When some already existing particles make free an amount of momentum and energy, in principle, these quantities can be spent in changing the states into all states admitted by the conservation lows of the physical system. Each possibility has its own probability to become real in accordance with quantum rules described by the interaction Lagrangian. In particular the vacuum state of a field can be transformed into a different quantum state containing particles, in principle for every conceivable quantum field.

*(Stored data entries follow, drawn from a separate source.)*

(** A threshold is cleared by some intent exactly when the best clears it. *)
Lemma suppressed_iff f :
  d_state (decide_tier1 a m f).1 = SUPPRESSED_BY_LLM <->
  exists i, i ∈ intents /\ target_finding_id i = t1_id f /\
    (isSuppressible (a_policy a) (t1_tool f) (t1_rule f) (Number (i_confidence i))).1 = true.
Proof.
  unfold decide_tier1. destruct (m !! t1_id f) as [w|] eqn:Em.
  - destruct (winner_best _ _ Em) as (Hw & Ht & Hbest).
    destruct (isSuppressible _ _ _ (Number (i_confidence w))).1 eqn:Es; simpl.
    + split; [eauto|done].
    + split; [discriminate|]. intros (i & Hi & Et & Hs). exfalso.
      specialize (Hbest _ Hi Et). unfold isSuppressible in Es, Hs.
      destruct (negb _); [discriminate|]. simpl in *. bool_to_prop. rewrite H in Es. simpl in Es.
      apply not_true_iff_false in Es. apply Es, Qle_bool_iff. apply Qle_bool_iff in H0.
      by eapply Qle_trans.
  - split; [discriminate|]. intros (i & Hi & Et & _).
    destruct (target_indexed _ Hi) as [w Hw]. rewrite Et in Hw. congruence.
Qed.
End Arbitrate.

(** A tool whose every rule the policy protects is never suppressed. *)
Lemma protected_tool p tool rule c :
  rule_suppressible (tool_default (selectToolBranch p tool)) = false ->
  tool_rules (selectToolBranch p tool) = ∅ -> (isSuppressible p tool rule c).1 = false.
Proof.
  intros Hd Hr. unfold isSuppressible, lookupRuleOrDefault. destruct (negb _); [done|].
  by rewrite Hr, lookup_empty; simpl; rewrite Hd.
Qed.

(** * Properties *)

(** What the arbitration layer grants.  Every finding gets exactly one
    decision; a Tier-1 finding is suppressed exactly when some intent for it
    clears the policy's threshold for its tool and rule, and never a Tier-2
    one; the suppression carries the text of a most confident such intent, and
    the caller's model, prompt version and instant; every intent is either the
    one that suppressed its target or is reported as rejected; and under the
    bundled policy no set of intents, whatever its confidences, suppresses a
    finding of the secret scanner or of the vulnerability scanner. *)
Theorem arbitrate_correct a tier1 tier2 intents :
  let r := arbitrate a tier1 tier2 intents in
  map d_finding (decisions r) ≡ₚ map t1_id tier1 ++ tier2 /\
  (forall f, f ∈ tier1 -> exists d, d ∈ decisions r /\ d_finding d = t1_id f /\
     (d_state d = SUPPRESSED_BY_LLM <-> exists i, i ∈ intents /\ target_finding_id i = t1_id f /\
        (isSuppressible (a_policy a) (t1_tool f) (t1_rule f) (Number (i_confidence i))).1 = true)) /\
  (forall d, d ∈ decisions r -> d_state d = SUPPRESSED_BY_LLM ->
     exists f i, f ∈ tier1 /\ i ∈ intents /\ target_finding_id i = t1_id f /\
       d = Decision_ (t1_id f) SUPPRESSED_BY_LLM (Some (i_reason i)) (Some (i_confidence i))
             (Some (a_model a)) (Some (a_prompt_version a)) (Some (a_now a)) /\
       (forall x, x ∈ intents -> target_finding_id x = t1_id f ->
          (Number (i_confidence x) <= Number (i_confidence i))%Q) /\
       (a_policy a = BUNDLED_SUPPRESSION_POLICY -> t1_tool f ∉ ["gitleaks"; "trivy"])) /\
  (forall i, i ∈ intents ->
     (exists d, d ∈ decisions r /\ d_state d = SUPPRESSED_BY_LLM /\ d_finding d = target_finding_id i /\
        d_reason d = Some (i_reason i) /\ d_confidence d = Some (i_confidence i)) \/
     exists why, reject why i ∈ rejected_intents r).
Proof.
  intros r. set (m := (index_intents (sort_by intent_leb intents) ∅).1). split; [|split; [|split]].
  - unfold r. rewrite arbitrate_unfold. cbn [decisions]. rewrite sort_by_perm, map_app, !map_map.
    erewrite (map_ext _ t1_id) by apply decide_tier1_id. by rewrite map_id.
  - intros f Hf. exists (decide_tier1 a m f).1. split; [apply decision_origin; eauto|].
    split; [apply decide_tier1_id|apply suppressed_iff].
  - intros d Hd Hs. apply decision_origin in Hd as [(f & Hf & ->)|(t & _ & ->)]; [|done].
    fold m in Hs |- *. unfold decide_tier1 in *. destruct (m !! t1_id f) as [w|] eqn:Em; [|done].
    destruct (winner_best _ _ _ Em) as (Hw & Ht & Hbest).
    destruct (isSuppressible _ _ _ _).1 eqn:Es; [|done].
    exists f, w. split; [done|split; [done|split; [done|split; [done|split; [done|]]]]].
    intros Ep. rewrite Ep in Es. rewrite !not_elem_of_cons.
    split; [|split; [|by intros ?%elem_of_nil]]; intros Et; rewrite Et in Es;
      by rewrite protected_tool in Es.
  - intros i Hi. unfold r.
    destruct (winner_or_loser _ _ Hi) as [Hw|Hl].
    + destruct (decide (target_finding_id i ∈ map t1_id tier1)) as [Ht|Ht].
      * apply list_elem_of_fmap in Ht as (f & Et & Hf). fold m in Hw.
        destruct ((isSuppressible (a_policy a) (t1_tool f) (t1_rule f) (Number (i_confidence i))).1) eqn:Es.
        -- left. exists (decide_tier1 a m f).1. split; [apply decision_origin; eauto|].
           unfold decide_tier1. rewrite Et in Hw. by rewrite Hw, Es.
        -- right. exists (rejectionReason (a_policy a) (t1_tool f) (t1_rule f)).
           rewrite arbitrate_unfold. simpl. rewrite elem_of_sort_by, elem_of_app. left.
           apply list_elem_of_omap. exists (decide_tier1 a m f). split; [by apply list_elem_of_fmap_2|].
           unfold decide_tier1. rewrite Et in Hw. by rewrite Hw, Es.
      * right. exists target_not_found. rewrite arbitrate_unfold. simpl.
        rewrite elem_of_sort_by, !elem_of_app. right; left. apply list_elem_of_fmap_2.
        apply list_elem_of_filter. by rewrite elem_of_sort_by.
    + right. exists duplicate_intent_loser. rewrite arbitrate_unfold. simpl.
      rewrite elem_of_sort_by, !elem_of_app. right; right. by apply list_elem_of_fmap_2.
Qed.

(** The result depends on the set of intents only, provided equal confidences
    are written alike. *)
Theorem arbitrate_order_independent a tier1 tier2 intents intents' :
  (forall x y, x ∈ intents -> y ∈ intents -> (Number (i_confidence x) == Number (i_confidence y))%Q ->
     i_confidence x = i_confidence y) ->
  intents ≡ₚ intents' -> arbitrate a tier1 tier2 intents = arbitrate a tier1 tier2 intents'.
Proof.
  intros Htext Hp. unfold arbitrate.
  rewrite (sort_by_canonical intent_leb intent_leb_total intent_leb_trans intents intents'); [done| |done].
  intros x y Hx Hy Hxy Hyx. rewrite !intent_leb_true in *.
  destruct (decide (target_finding_id x = target_finding_id y)) as [Et|Et].
  - rewrite decide_True in Hyx by done.
    destruct Hxy as [H1|[H1 R1]], Hyx as [H2|[H2 R2]].
    + exfalso. by apply (Qlt_not_le _ _ H1), Qlt_le_weak.
    + exfalso. rewrite H2 in H1. by apply Qlt_irrefl in H1.
    + exfalso. rewrite H1 in H2. by apply Qlt_irrefl in H2.
    + pose proof (str_leb_antisym _ _ R1 R2). pose proof (Htext _ _ Hx Hy H1).
      destruct x, y; simpl in *; congruence.
  - rewrite decide_False in Hyx by done. destruct Et. by apply str_leb_antisym.
Qed.

(** Two texts of one confidence: the order of the intents decides which of them
    is written on the decision. *)
Definition ax_args : arb_args := ArbArgs BUNDLED_SUPPRESSION_POLICY "m" "v1" "2026-01-01T00:00:00Z".
Definition ax_intent (c : string) : intent := Intent "f1" c "false positive".

Theorem arbitrate_text_dependent :
  arbitrate ax_args [Tier1 "f1" "ruff" "E501"] [] [ax_intent "0.9"; ax_intent "0.90"] <>
  arbitrate ax_args [Tier1 "f1" "ruff" "E501"] [] [ax_intent "0.90"; ax_intent "0.9"].
Proof. vm_compute. congruence. Qed.
(** * Regular expressions *)

(** The atoms of the fragment. *)
Inductive atom :=
| ADotStar            (* .*     *)
| ASegStar            (* [^/]*  *)
| ASeg                (* [^/]   *)
| ALit (c : ascii).

(** What a character between atoms means to the engine. *)
Definition syntax_chars : list ascii := chars "^$\.*+?()[]{}|".

(** Letters and digits after a backslash are classes, controls and references,
    not themselves. *)
Definition identity_escape (c : ascii) : bool :=
  let n := nat_of_ascii c in
  negb (((48 <=? n) && (n <=? 57)) || ((65 <=? n) && (n <=? 90)) || ((97 <=? n) && (n <=? 122))
        || (n =? 95))%nat.

Fixpoint parse_atoms (l : list ascii) : option (list atom) :=
  match l with
  | [] => Some []
  | "." :: "*" :: l' => cons ADotStar <$> parse_atoms l'
  | "[" :: "^" :: "/" :: "]" :: l1 =>
      match l1 with
      | "*" :: l' => cons ASegStar <$> parse_atoms l'
      | _ => cons ASeg <$> parse_atoms l1
      end
  | "\" :: c :: l' => if identity_escape c then cons (ALit c) <$> parse_atoms l' else None
  | c :: l' => if bool_decide (c ∈ syntax_chars) then None else cons (ALit c) <$> parse_atoms l'
  end%char.

(** [\^ (?:.*/)? atoms $]: whether the prefix is there, and the atoms. *)
Definition regex := (bool * list atom)%type.

Fixpoint drop_prefix (p l : list ascii) : option (list ascii) :=
  match p, l with
  | [], _ => Some l
  | a :: p', b :: l' => if Ascii.eqb a b then drop_prefix p' l' else None
  | _ :: _, [] => None
  end.

Definition drop_dollar (l : list ascii) : option (list ascii) :=
  match rev l with
  | c :: l' => if Ascii.eqb c "$" then Some (rev l') else None
  | [] => None
  end.
Lemma staged_weaken {A} lo hi lo' hi' (m : M A) :
  lo' <= lo -> hi <= hi' -> staged lo hi m -> staged lo' hi' m.
Proof.
  intros H1 H2 Hm w. destruct (Hm w) as (l & ks & E & F2 & S & F). exists l, ks.
  split_and!; [done..|]. eapply Forall_impl; [exact F|]. intros k; simpl; lia.
Qed.

Lemma staged_settle {A} lo hi (m : M A) : staged lo hi m -> staged lo hi (settle m).
Proof. apply staged_trace. intros w. unfold settle. by destruct (m w). Qed.

Lemma staged_when lo hi b m : staged lo hi m -> staged lo hi (when b m).
Proof. destruct b; [done|]. intros _. by apply staged_quiet. Qed.

Lemma staged_plain {A} lo hi stage n r (m : M A) :
  existsb (String.eqb stage) STAGE_NAMES = true -> staged lo hi m ->
  staged lo hi (stageOutcome stage n r (plain m)).
Proof. intros Hs. apply staged_trace. intros w. apply stageOutcome_trace; auto. Qed.

Lemma staged_skipping {A} lo hi stage n r (m : M A) :
  existsb (String.eqb stage) STAGE_NAMES = true -> staged lo hi m ->
  staged lo hi (stageOutcome stage n r (skipping m)).
Proof. intros Hs. apply staged_trace. intros w. apply stageOutcome_trace; auto. Qed.

(** The dispatches of one position, all allowed together. *)
Lemma staged_chunks {A} (m : M A) : emits (fun e => 10 ∈ phases (ev_call e)) m -> staged 10 10 m.
Proof.
  intros Hm w. destruct (Hm w) as (l & E & Hl). exists l, (replicate (length l) 10).
  split_and!; [done|..].
  - clear E. induction Hl; simpl; constructor; done.
  - clear. induction (length l) as [|n IH]; simpl; constructor; [done|].
    apply Forall_forall. intros k [-> _]%elem_of_replicate. by right.
  - apply Forall_forall. intros k [-> _]%elem_of_replicate. lia.
Qed.
(** The retrieval of one chunk: what was retrieved, whether it is degraded, and
    why. *)
Definition retrieve (c : dchunk) : M (list knowledge_chunk * bool * string) :=
  let query := buildRetrievalQueryText (pr_title inp) (pr_description inp) (dc_path c) (dc_body c) in
  let! short := gets retrievalShortCircuit in
  let skipRetrieval := match short with Some true => true | _ => false end in
  let! memo := gets retrievalResultCache in
  let hit : option retrieve_result := if skipRetrieval then None else memo !! query in
  let! (found, emptyVector) :=
    (if skipRetrieval || (match hit with Some _ => true | None => false end) then ret (hit, false)
     else
       let! (override, emptyVector) := embedQuery query in
       let! r := stageOutcome "retrieve_knowledge" false false
         (plain (let! _ := of_result (pickPrContext (dc_path c)) in
                 port (c_retrieveKnowledge query override))) in
       let! _ := match r with
                 | Some r' => when (negb (rr_degraded r'))
                     (modify (fun s => set_resultCache (<[query := r']> (retrievalResultCache s)) s))
                 | None => ret tt
                 end in
       ret (r, emptyVector) : M (option retrieve_result * bool)) in
  match found with
  | Some r =>
      let! _ := modify (fun s => set_knowledgeIds
        (retrievedKnowledgeChunkIds s ∪ list_to_set (map kc_id (items r))) s) in
      ret (items r, emptyVector || rr_degraded r,
           if String.eqb (rr_reason r) "" then (if emptyVector then EMPTY_VECTOR_REASON else ""%string)
           else rr_reason r)
  | None => ret ([], emptyVector || negb skipRetrieval,
                 if emptyVector then EMPTY_VECTOR_REASON else ""%string)
  end.

Definition buildChunkContext (c : dchunk) (t : threading) : M review_context :=
  let! bundles := gets policyBundles in
  let! (knowledge, degraded, reason) := retrieve c in
  let! evidence := (if has_evidence wire then port (c_buildRetrievedEvidence c knowledge t)
                    else ret []) in
  let! cfg := gets repoConfig in
  ret (ReviewContext c (policyRevision inp)
         (matchPathInstructions (path_instructions cfg) (dc_path c)) cfg knowledge degraded reason
         (map_get (dc_path c) bundles) t evidence).

Definition emitAudit (event : option string) : M unit :=
  match event with
  | Some e => when (has_emit wire) (port (c_emitOutputSafetyAudit e))
  | None => ret tt
  end.

(** [invokeChunk] of Step 5b, coerced by the fan-out. *)
Definition invokeChunk (c : dchunk) (t : threading) : M (list finding * list intent) :=
  let! rc := buildChunkContext c t in
  let! r := stageOutcome "review_chunk" true true (plain (port (c_reviewChunk rc))) in
  match r with
  | None => throw (plain_error "review_chunk: unexpected empty result")
  | Some res =>
      let! _ := emitAudit (cr_event res) in
      ret (cr_findings res, cr_intents res)
  end.

(** The invocations of a fan-out, in the order given: the outcome of each
    index, up to the first one that aborts. *)
Fixpoint invokeAll (chunks : list dchunk) (t : threading) (order : list nat)
    (acc : gmap nat (result js_error (list finding * list intent)))
    : M (gmap nat (result js_error (list finding * list intent))) :=
  match order with
  | [] => ret acc
  | i :: order' =>
      match chunks !! i with
      | None => invokeAll chunks t order' acc
      | Some c =>
          let! r := settle (invokeChunk c t) in
          match r with
          | Throw e => if FanOut.fatal true e then throw e
                       else invokeAll chunks t order' (<[i := r]> acc)
          | Ok _ => invokeAll chunks t order' (<[i := r]> acc)
          end
      end
  end.

Definition no_outcome : js_error := plain_error "fanOutReview: result slot unexpectedly empty after fan-in".

Definition outcome_of (m : gmap nat (result js_error (list finding * list intent))) (i : nat)
    : result js_error (list finding * list intent) := default (Throw no_outcome) (m !! i).

Definition fan_chunks (l : list dchunk) : list chunk := map (fun c => Chunk (dc_id c) (dc_path c)) l.

Definition fanOut (chunks : list dchunk) (t : threading)
    : M (list finding * list intent * list chunk_failure) :=
  if (chunkConcurrency inp <=? 0)%Z then throw (plain_error "concurrency must be positive")
  else if (length chunks =? 0) then ret ([], [], [])
  else
    let! m := invokeAll chunks t (schedule (length chunks)) ∅ in
    let (findings, intents) := FanOut.sequential (fan_chunks chunks) (outcome_of m) in
    ret (findings, intents,
         omap (FanOut.chunk_failed (fan_chunks chunks) (outcome_of m))
           (FanOut.indices (fan_chunks chunks))).

(** Step 5, and the rule for failed chunks. *)
Definition fanOutStage (sel : selection) (sa : static_analysis)
    : M (list finding * list intent) :=
  let! toReview := capChunks (to_review sel) in
  let t := Threading (tier1_findings sa) (tool_statuses sa) (topology toReview) in
  let! skip := resolveRetrievalShortCircuit in
  let! _ := modify (set_shortCircuit (Some skip)) in
  let! (newFindings, intents, failures) := fanOut toReview t in
  let! _ :=
    match failures with
    | [] => ret tt
    | first :: _ =>
        let! _ := add (chunks_failed_note (length failures) (length toReview)) in
        if (Nat.max 1 (length toReview) <=? length failures) then
          match carried sel with
          | [] => throw (cf_error first)
          | _ => add (all_failed_note (length toReview) (length (carried sel)))
          end
        else ret tt
    end in
  ret (carried sel ++ newFindings, intents).

(** ** Findings *)

(** Step 6. *)
Definition dedupStage (linter llm : list finding) : M (list finding) :=
  let! outcome := stageOutcome "dedup" true false (plain (port (c_dedupFindings linter llm))) in
  match outcome with
  | Some (findings, skipped) =>
      let! _ := when skipped (add semantic_skipped_note) in ret findings
  | None => ret llm
  end.

(** Step 7, with the cap and the two notices. *)
Definition aggregateStage (l : list finding) : M aggregated :=
  let! outcome := stageOutcome "aggregate" true false
    (plain (port (c_aggregate l (policyRevision inp)))) in
  ret (match outcome with
       | Some a => a
       | None => Aggregated l (DedupeCounts (length l) 0 0 0 false) (policyRevision inp)
       end).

As an example consider the hydrogen atom (actually I will consider the electron only). The electron in the atom, in particular, interacts with the external (i.e. not produced by the proton) EM field, even if this EM field is in the vacuum state (absence of photons). The composite state of the complete system: electron in the ground state and EM field in the vacuum state is stable. But if you lift the electron to the first excited level of the atom and keep the EM field in the vacuum state, you have an unstable overall state in view of the particular form of the interaction Lagrangian. There is a non-negligible probability to transform the vacuum EM state into a state containing photons and the excited state of the electron into the ground state. In this case the energy content of the electron (the difference with respect to the energy of the ground state) passes to the state of EM field in terms of one or more photons.